DESCRIPTION (provided by applicant): Meiosis is a specialized cell division process essential for sexual reproduction that unfolds in two phases (meiosis I and meiosis II) through which chromosome number is reduced by half generating haploid gametes. To segregate properly, chromosomes must undergo a series of steps that are unique to the first meiotic division, including (1) pairing with their homologous partners, (2) formation of a proteinaceous structure known as the synaptonemal complex (SC) along paired and aligned homologous chromosomes, and (3) completion of meiotic recombination leading to physical attachments (chiasmata) between homologs. Significantly, errors in any of these steps lead to chromosome nondisjunction, with disastrous consequences for the embryo. In humans, such events result in miscarriages and birth defects such as Down syndrome. Our focus is on investigating the roles and the macromolecular assembly of the SC, a structure at center stage during meiosis, whose functions are poorly understood and a matter of much debate despite its ubiquitous presence from yeast to mammals. Our studies are performed in the nematode C. elegans, a genetically amenable system in which abundant molecular and biochemical tools can be coupled with powerful cytological approaches. We have recently identified three critical SC components (SYP-1, SYP-2, and SYP-3). Beginning with the analysis of these components, we propose to address fundamental issues concerning the SC, including its assembly and disassembly, composition, and roles in homologous chromosome pairing, meiotic recombination, and chromosome segregation. We will do this by combining our cytological observations done in the context of an intact 3-D nuclear architecture in this system, with results from genetic and biochemical approaches, and a powerful genome-wide functional genomics screen involving RNA-mediated interference.
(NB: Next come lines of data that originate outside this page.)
(** * MediaDownloader: the two metadata extractors and the streaming downloader

    A shallow embedding of [audiomack_downloader.py] and [spotify_utils.py],
    and the properties of the two files that the specification states.

    - [Py]        the fragment of Python's values and built-ins the two files use
                  (JSON-shaped values, truthiness, [dict.get], string methods,
                  true division and [int()] on binary64 floats, exceptions);
    - [Re]        a backtracking matcher for the fragment of [re] the patterns of
                  [audiomack_downloader.py] are written in;
    - [Net]       what lies outside the repository: the process environment,
                  [urllib.parse.urlparse], [json.loads], the HTTP peer and the
                  local disk, as one record of oracles, with a monad that logs
                  every request sent;
    - [Info]      the metadata record;
    - [Audiomack] [audiomack_downloader.py];
    - [Spotify]   [spotify_utils.py];
    - [Spec]      the vocabulary of the properties;
    - [Scenario]  concrete worlds on which the models are run;
    - the properties, claim by claim.

    Text is modelled as Rocq [string]s, sequences of 8-bit characters, and the
    model is one of ASCII text: the character classes [\d], [\w], [\s] and the
    methods [str.lower] and [str.strip] are the ASCII ones, as under
    [re.ASCII]. *)

From Stdlib Require Import ZArith String Ascii List Bool Lia SpecFloat DecimalString DecimalZ.
Import ListNotations.

Local Open Scope list_scope.
Local Open Scope string_scope.
Local Open Scope bool_scope.

(* ===================================================================== *)
(** * Python values and built-ins *)
(* ===================================================================== *)

Module Py.

(** ** Exceptions *)

(** The exception classes that occur in the two files, either named in an
    [except] clause or raised by the interpreter and the libraries. *)
Inductive exn_class :=
| Exception | AttributeError | TypeError | IndexError | KeyError | ValueError
| OverflowError | ZeroDivisionError
| OSError              (* IOError is an alias of OSError *)
| RequestException     (* requests.RequestException, a subclass of IOError *)
| Timeout              (* requests.Timeout *)
| ConnectionError      (* requests.ConnectionError *)
| ConnectTimeout.      (* requests.ConnectTimeout: both of the previous two *)

Record exn := Exn { exn_cls : exn_class; exn_msg : string }.

(** [str(e)] *)
Definition str_exn (e : exn) : string := exn_msg e.

Definition exn_class_eqb (a b : exn_class) : bool :=
  match a, b with
  | Exception, Exception | AttributeError, AttributeError | TypeError, TypeError
  | IndexError, IndexError | KeyError, KeyError | ValueError, ValueError
  | OverflowError, OverflowError | ZeroDivisionError, ZeroDivisionError
  | OSError, OSError | RequestException, RequestException | Timeout, Timeout
  | ConnectionError, ConnectionError | ConnectTimeout, ConnectTimeout => true
  | _, _ => false
  end.

(** [issubclass c d] *)
Definition issubclass (c d : exn_class) : bool :=
  match d with
  | Exception => true
  | OSError =>
      match c with
      | OSError | RequestException | Timeout | ConnectionError | ConnectTimeout => true
      | _ => false
      end
  | RequestException =>
      match c with
      | RequestException | Timeout | ConnectionError | ConnectTimeout => true
      | _ => false
      end
  | Timeout => match c with Timeout | ConnectTimeout => true | _ => false end
  | ConnectionError =>
      match c with ConnectionError | ConnectTimeout => true | _ => false end
  | _ => exn_class_eqb c d
  end.

(** [except d] catches [e] *)
Definition caught_by (e : exn) (d : exn_class) : bool := issubclass (exn_cls e) d.

(** A computation that returns a value or raises. *)
Inductive result (A : Type) :=
| Ok (a : A)
| Raise (e : exn).
Arguments Ok {A} a.
Arguments Raise {A} e.

Definition rbind {A B} (r : result A) (k : A -> result B) : result B :=
  match r with
  | Ok a => k a
  | Raise e => Raise e
  end.

Definition raise {A} (c : exn_class) (msg : string) : result A := Raise (Exn c msg).

Declare Scope py_scope.
Delimit Scope py_scope with py.
Notation "'let*' x ':=' r 'in' k" := (rbind r (fun x => k))
  (at level 10, x name, r at level 100, k at level 200) : py_scope.

(** ** Characters and strings *)

Definition dq : ascii := ascii_of_nat 34.     (* the double quote *)
Definition sq : ascii := "'"%char.

Definition code (c : ascii) : nat := nat_of_ascii c.

Definition between (lo hi : nat) (c : ascii) : bool :=
  (lo <=? code c)%nat && (code c <=? hi)%nat.

Definition is_upper (c : ascii) : bool := between 65 90 c.
Definition is_lower (c : ascii) : bool := between 97 122 c.
Definition is_digit (c : ascii) : bool := between 48 57 c.

(** [str.isspace] on one character: TAB..CR, FS..US and the space *)
Definition is_space (c : ascii) : bool :=
  between 9 13 c || between 28 32 c.

(** [\w] *)
Definition is_word (c : ascii) : bool :=
  is_upper c || is_lower c || is_digit c || Ascii.eqb c "_".

Definition lower_char (c : ascii) : ascii :=
  if is_upper c then ascii_of_nat (code c + 32) else c.

(** [s.lower()] *)
Fixpoint lower (s : string) : string :=
  match s with
  | "" => ""
  | String c t => String (lower_char c) (lower t)
  end.

Definition is_empty (s : string) : bool :=
  match s with "" => true | _ => false end.

(** [s.startswith(p)] *)
Fixpoint startswith (p s : string) : bool :=
  match p, s with
  | "", _ => true
  | String a p', String b s' => Ascii.eqb a b && startswith p' s'
  | String _ _, "" => false
  end.

(** [p in s] for strings *)
Fixpoint contains (p s : string) : bool :=
  startswith p s ||
  match s with
  | "" => false
  | String _ t => contains p t
  end.

(** [s.endswith(p)] *)
Fixpoint endswith (p s : string) : bool :=
  match s with
  | "" => is_empty p
  | String _ t => String.eqb s p || endswith p t
  end.

(** Leading characters satisfying [f] removed. *)
Fixpoint lstrip_by (f : ascii -> bool) (s : string) : string :=
  match s with
  | "" => ""
  | String c t => if f c then lstrip_by f t else s
  end.

(** Trailing characters satisfying [f] removed. *)
Fixpoint rstrip_by (f : ascii -> bool) (s : string) : string :=
  match s with
  | "" => ""
  | String c t =>
      let t' := rstrip_by f t in
      if is_empty t' && f c then "" else String c t'
  end.

Definition strip_by (f : ascii -> bool) (s : string) : string :=
  rstrip_by f (lstrip_by f s).

(** [s.strip()] *)
Definition strip (s : string) : string := strip_by is_space s.

(** [s.strip(c)] for a one-character argument *)
Definition strip_char (c : ascii) (s : string) : string := strip_by (Ascii.eqb c) s.

(** [s.split(c)] for a one-character separator: never the empty list. *)
Fixpoint split (sep : ascii) (s : string) : list string :=
  match s with
  | "" => [""]
  | String c t =>
      if Ascii.eqb c sep then "" :: split sep t
      else match split sep t with
           | [] => [String c ""]
           | h :: r => String c h :: r
           end
  end.

(** [l[-1]] on a list of strings, [d] when the list is empty *)
Definition last_item (l : list string) (d : string) : string := List.last l d.

(** [sep.join(l)] *)
Fixpoint join (sep : string) (l : list string) : string :=
  match l with
  | [] => ""
  | [x] => x
  | x :: r => x ++ sep ++ join sep r
  end.

(** [str(n)] for an integer *)
Definition str_of_Z (n : Z) : string := NilEmpty.string_of_int (Z.to_int n).

(** The value of a string of decimal digits, most significant first. *)
Fixpoint digits_value (acc : Z) (s : string) : Z :=
  match s with
  | "" => acc
  | String c t => digits_value (10 * acc + Z.of_nat (code c - 48)) t
  end.

Fixpoint all_chars (f : ascii -> bool) (s : string) : bool :=
  match s with
  | "" => true
  | String c t => f c && all_chars f t
  end.

(** Digits with single underscores between them, as [int()] accepts. *)
Fixpoint digit_groups (prev_digit : bool) (s : string) : bool :=
  match s with
  | "" => prev_digit
  | String c t =>
      if is_digit c then digit_groups true t
      else if Ascii.eqb c "_" then prev_digit && digit_groups false t
      else false
  end.

Fixpoint drop_underscores (s : string) : string :=
  match s with
  | "" => ""
  | String c t =>
      if Ascii.eqb c "_" then drop_underscores t else String c (drop_underscores t)
  end.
描述（由申请人提供）：减数分裂是有性生殖所必需的特殊细胞分裂过程，分两个阶段（减数分裂 I 和减数分裂 II）展开，通过该过程染色体数量减少一半，产生单倍体配子。为了正确分离，染色体必须经历一系列第一次减数分裂特有的步骤，包括（1）与其同源伴侣配对，（2）沿着配对和对齐形成称为联会复合体（SC）的蛋白质结构同源染色体，以及（3）减数分裂重组的完成，导致同源染色体之间的物理附着（交叉）。值得注意的是，这些步骤中的任何一个错误都会导致染色体不分离，给胚胎带来灾难性的后果。对于人类来说，此类事件会导致流产和唐氏综合症等先天缺陷。我们的重点是研究 SC 的作用和大分子组装，SC 是减数分裂过程中处于中心阶段的结构，尽管它从酵母到哺乳动物中普遍存在，但人们对它的功能知之甚少，而且引起了很多争议。我们的研究是在线虫秀丽隐杆线虫中进行的，这是一种遗传上顺从的系统，其中丰富的分子和生化工具可以与强大的细胞学方法相结合。我们最近确定了三个关键的 SC 组件（SYP-1、SYP-2 和 SYP-3）。从分析这些组件开始，我们建议解决有关 SC 的基本问题，包括其组装和拆卸、组成以及在同源染色体配对、减数分裂重组和染色体分离中的作用。我们将通过结合在该系统中完整的 3D 核结构背景下进行的细胞学观察、遗传和生化方法的结果以及涉及 RNA 介导的干扰的强大的全基因组功能基因组学筛选来实现这一目标。